Walaupun sejujurnya tidak bisa menentang permintaan Oma dan Elena. Setidaknya dia mengeluarkan segalanya didepan sahabatnya.

"Kesel," keluhnya lagi. Berkali kali ingin jungkir balik sampai kayang gara gara mengatakan mau menikah dengan si brengsek yang jauh dari kata sholeh itu.

"Dari mana lo tahu dia nggak cinta sama lo?" Vivian sambil  memainkan ponselnya bertanya.

"Gue, gue ngerasanya gitu," jawab Mutia ragu.

"Cobain dulu lah,  kali kali berhadiah," kekeh Vivian dengan tengilnya.

Berhadiah apa? anak maksudnya.

"Lo mah, nggak ada ngebela ngebelanya sama temen sendiri," Mutia menatap jengkel sahabatnya.

"Dengerin dah, yang selama ini gue lihat Kak Heaven suka sama lo, dia tulus tapi sayang tulusnya ketutup sama otak mesum. Makanya lo takut," jelasnya sembari memasukan ponsel kedalam ranselnya.

"Dia nggak tulus," kekeh Mutia sangat yakin. Mutia memang kadang baper terhadap Heaven, tapi rasa takutnya menutup perasaan itu. Takut jika berakhir seperti ibunya dulu, yang dicampakan oleh laki laki brandal.

"Lo itu cuma takut nyoba, lo takut berakhir kaya nyokap lo. Kalok lo nggak buka hati buat dia, sampai kapan pun ketakutan itu nggak bakal hilang, lo nggak bisa ngelawan traumanya. Lo nanti kalah, dan parahnya lagi, gue takut lo nyesel ketika dia udah nyerah sama lo," papar Vivian menatap iba Mutia yang memainkan rok abu abunya.

"Tapi Vi,"

"APA LAGI," bentak si cewek tomboi itu mulai emosi. Begitu keras kepalanya Mutia sampai Vivian saja hampir frustasi.

Mutia berdecak, " Cincin tunangannya bukan inisial nama gue, gue yakin inisialnya mantannya deh,"

"Emang apa hurufnya,"

"S?" jawab Mutia mulai murung, sesak langsung menyarang pernapasannya.

Vivian diam sejenak. Sebelum akhirnya terbahak bahak.

"HAHAHAHA, Ya Tuhan buang temen saya ke laut biar di adopsi duyung," teriaknya  sambil tertawa.

"Kok malah ngetawain gue sih,"

"S ya nama lo lah, kan Savikha. Aneh lo," sahut Vivian terpingkal pingkal.

"Gue nggak yakin," balas Mutia sambil menatap depan. Menerawang jauh jauh.

"Nanti kalo gue disakitin gimana?"

"Ya gimana? Manusia nggak bisa terhindar dari rasa sakit." balas Vivian dengan bijaknya.

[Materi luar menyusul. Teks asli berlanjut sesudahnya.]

(** Number methods.  For a class whose operators are on known classes, and
    converters that can be generated, [generate_number_methods] writes the functions
    and the table of number methods and returns the table's address.  The table has
    a function of the class's own exactly for the operators that have types, and
    every other slot of it keeps its default; the code written leaves the
    indentation as it was. *)
Theorem number_methods_generated (c : cpp_class H A) (s : S) (k : code_sink) :
  known_operators (cl_operators c) ->
  let mangled := str_opt (nm_mangled_full_name (cl_names c)) in
  let variable := mangled +:+ "__py_number_methods" in
  exists s' k1 (slots : gmap string string) text,
    generate_number_methods python_to_c_converter c_to_python_converter cs c (s, k)
    = ((s', writeln k1 text), Ok ("&" +:+ variable))
    /\ indentation (writeln k1 text) = indentation k
    /\ format_dict PyNumberMethods_TEMPLATE (fun key =>
         match slots !! key with
         | Some v => Some v
         | None => (list_to_map PyNumberMethods_defaults : gmap string string) !! key
         end) = Ok text
    /\ forall slot, slots !! slot =
         if number_slot (cl_operators c) slot then Some (mangled +:+ "__" +:+ slot)
         else if String.eqb slot "variable" then Some variable else None.
Proof.
  intros Ko mangled variable. unfold generate_number_methods. fold mangled. fold variable.
  destruct (number_table_returns _ mangled variable (indentation k) Ko s k eq_refl) as (s1&k1&slots&E&I&Hs).
  assert (forall slot, slots !! slot =
         if number_slot (cl_operators c) slot then Some (mangled +:+ "__" +:+ slot)
         else if String.eqb slot "variable" then Some variable else None) as Hl.
  { intros slot. rewrite Hs, lookup_slot_function, lookup_fill_slots. unfold number_slot.
    destruct (existsb _ binary_slots), (String.eqb "nb_negative" slot && _); cbn [orb]; try done.
    destruct (String.eqb_spec slot "variable") as [->|Hv]; [apply lookup_singleton_eq|].
    by apply lookup_singleton_ne. }
  destruct (generate_table_spec PyNumberMethods_TEMPLATE PyNumberMethods_defaults ["variable"] slots k1)
    as [Hg _]; [vm_compute; reflexivity..|].
  destruct Hg as (text&Eg&Et).
  { repeat constructor. rewrite Hl. destruct (number_slot _ _); by eexists. }
  exists s1, k1, slots, text. unfold st_bind at 1. rewrite E. unfold st_bind, write_table. cbn [fst snd].
  unfold PyNumberMethods_generate. rewrite Eg. split_and!; [done| |done|done].
  rewrite <- I. unfold indentation. destruct (same_indent_writeln k1 text) as [I1 I2]. by rewrite I1, I2.
Qed.
End number_table.

(** ** Examples *)

(** The sum of two vectors is a vector, and so is the opposite of one. *)
Definition vector_class : cpp_class nat nat :=
  set_operators (ClassOperators ∅ {["+" := [(0, 0, OperandClass 0)%nat]]} ∅ {["-" := [(0, 0)%nat]]})
    (set_names (demo_cpp_class "Vector" []) None (names_for default_settings (demo_config "Vector" []) "Vector")).
Definition vector_converter (v : converted) : ST (unit * code_sink) string := st_ret "convert_vector".

Lemma vector_operators_known : known_operators [vector_class] (cl_operators vector_class).
Proof.
  split_and!; cbn.
  - apply map_Forall_singleton. repeat constructor.
  - apply map_Forall_empty.
  - apply map_Forall_singleton. repeat constructor.
Qed.
Lemma number_methods_generated_witness :
  exists s' k', generate_number_methods vector_converter vector_converter [vector_class] vector_class
      (tt, MemoryCodeSink) = ((s', k'), Ok "&Vector__py_number_methods").
Proof.
  destruct (number_methods_generated vector_converter vector_converter
    (fun v => always_ret "convert_vector") (fun v => always_ret "convert_vector")
    [vector_class] vector_class tt MemoryCodeSink vector_operators_known) as (s'&k1&slots&text&E&_).
  eexists _, _. exact E.
Defined.

Lemma operator_added_witness :
  exists cs', add_inplace_numeric_operator (H:=nat) (A:=nat) (K:=unit) (S:=unit) tt (fun _ _ => st_raise TypeError)
      None 0 (StrText "+=") NoRight ([vector_class], tt) = ((cs', tt), Ok tt)
    /\ operator_list (op_inplace (operators_of cs' 0)) "+=" = [(0, 0, OperandClass 0)%nat].
Proof.
  destruct (operator_added (H:=nat) (A:=nat) (K:=unit) (S:=unit) tt (fun _ _ => st_raise TypeError) None
    [vector_class] tt 0 vector_class (StrText "+=") "+=" None None NoRight 0 0 eq_refl) as (_&H&_).
  destruct (H eq_refl) as (cs'&E&Hl). exists cs'. split; [exact E|exact Hl].
Defined.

"Sekali dua kali, Tuhan pasti kasih adil buat kita. Biar sama sama ngerasain rasa sakit itu," sambungnya dengan serius.

Tak mau melihat sahabatnya depresi gara gara memikirkan pernikahan dini, Vivian kemudian mengajak  Mutia ke makam ibunya. Kebetulan makam kedua ibu mereka satu lokasi.